**What you should do**
Reproduce exactly the lines that run from the start of the records below to the line with "else match strchr", inclusive.

[Extracted data entries]

=======

(** A line is accepted exactly when it is a good one, and the rest is. *)
Lemma validate_lines_step fuel count line :
  line <> [] ->
  validate_lines (S fuel) count line = 0%Z <->
  exists nv rest, line = header_line nv ++ rest /\ header_ok nv /\ count < WEB_HTTP_MAX_HEADER_LINES
    /\ validate_lines fuel (count + 1) rest = 0%Z.
Proof.
  intros Hne. assert (validate_lines (S fuel) count line =
    match strstr line CRLF with
    | None => (- EINVAL)%Z
    | Some e =>
        if decide (e = 0 \/ WEB_HTTP_MAX_HEADER_LINES < count + 1) then (- EINVAL)%Z
        else match strchr (take e line) ":"%byte with
             | None => (- EINVAL)%Z
             | Some colon =>
                 if decide (colon = 0 \/ is_forbidden_header (take colon line) = true) then (- EINVAL)%Z
                 else if negb (forallb name_char (take colon line)) then (- EINVAL)%Z
                 else if negb (forallb value_char (take (e - (colon + 1)) (drop (colon + 1) line))) then (- EINVAL)%Z
                 else validate_lines fuel (count + 1) (drop (e + 2) line)
             end
    end) as -> by (by destruct line). clear Hne. split.
  - destruct (strstr line CRLF) as [e|] eqn:Es; [|done]. case_decide as He; [done|].
    destruct (strchr (take e line) ":"%byte) as [colon|] eqn:Ec; [|done]. case_decide as Hc; [done|].
    destruct (forallb name_char _) eqn:En; [|done]. destruct (forallb value_char _) eqn:Ev; [|done]. cbn [negb].
    intros Hrest. apply strstr_Some in Es. apply strchr_Some in Ec as (Ec & Hcn & Hcl).
    assert (colon < e) as Hlt by (rewrite length_take in Hcl; lia).
    rewrite take_take, Nat.min_l in Ec by lia.
    exists (take colon line, take (e - (colon + 1)) (drop (colon + 1) line)), (drop (e + 2) line).
    split_and!; [| |lia|done].
    + rewrite Es at 1. rewrite Ec at 1. unfold header_line. simpl. rewrite <- !app_assoc. simpl.
      rewrite <- !app_assoc. simpl. do 3 f_equal. rewrite skipn_firstn_comm. f_equal; [lia|f_equal; lia].
    + split; cbn [fst snd].
      * intros H. apply (f_equal length) in H. rewrite length_take in H, Hcl. simpl in H. lia.
      * by apply Forall_name.
      * rewrite <- forbidden_iff. naive_solver.
      * by apply Forall_value.
  - intros (nv & rest & -> & Hok & Hcount & Hrest). destruct (header_line_split nv rest Hok) as (-> & Ht & Hd & Hch).
    rewrite decide_False by lia. rewrite Ht, Hch. destruct Hok as [Hn Hc Hf Hv].
    assert (take (length nv.1) (header_line nv ++ rest) = nv.1) as Htn.
    { unfold header_line. rewrite <- app_assoc. apply take_app_length. }
    assert (take (length nv.1 + 1 + length nv.2 - (length nv.1 + 1)) (drop (length nv.1 + 1) (header_line nv ++ rest)) = nv.2) as Htv.
    { unfold header_line. rewrite <- app_assoc. simpl. rewrite drop_app_ge by lia.
      replace (length nv.1 + 1 - length nv.1) with 1 by lia. simpl. rewrite <- app_assoc.
      replace (length nv.1 + 1 + length nv.2 - (length nv.1 + 1)) with (length nv.2) by lia. apply take_app_length. }
    rewrite Htn, Htv, Hd. rewrite decide_False.
    + rewrite (proj1 (Forall_name nv.1) Hc), (proj1 (Forall_value nv.2) Hv). exact Hrest.
    + intros [H|H]; [by apply length_zero_iff_nil in H|by apply forbidden_iff in H].
Qed.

=======

**Task solution**
(** A line is accepted exactly when it is a good one, and the rest is. *)
Lemma validate_lines_step fuel count line :
  line <> [] ->
  validate_lines (S fuel) count line = 0%Z <->
  exists nv rest, line = header_line nv ++ rest /\ header_ok nv /\ count < WEB_HTTP_MAX_HEADER_LINES
    /\ validate_lines fuel (count + 1) rest = 0%Z.
Proof.
  intros Hne. assert (validate_lines (S fuel) count line =
    match strstr line CRLF with
    | None => (- EINVAL)%Z
    | Some e =>
        if decide (e = 0 \/ WEB_HTTP_MAX_HEADER_LINES < count + 1) then (- EINVAL)%Z
        else match strchr (take e line) ":"%byte with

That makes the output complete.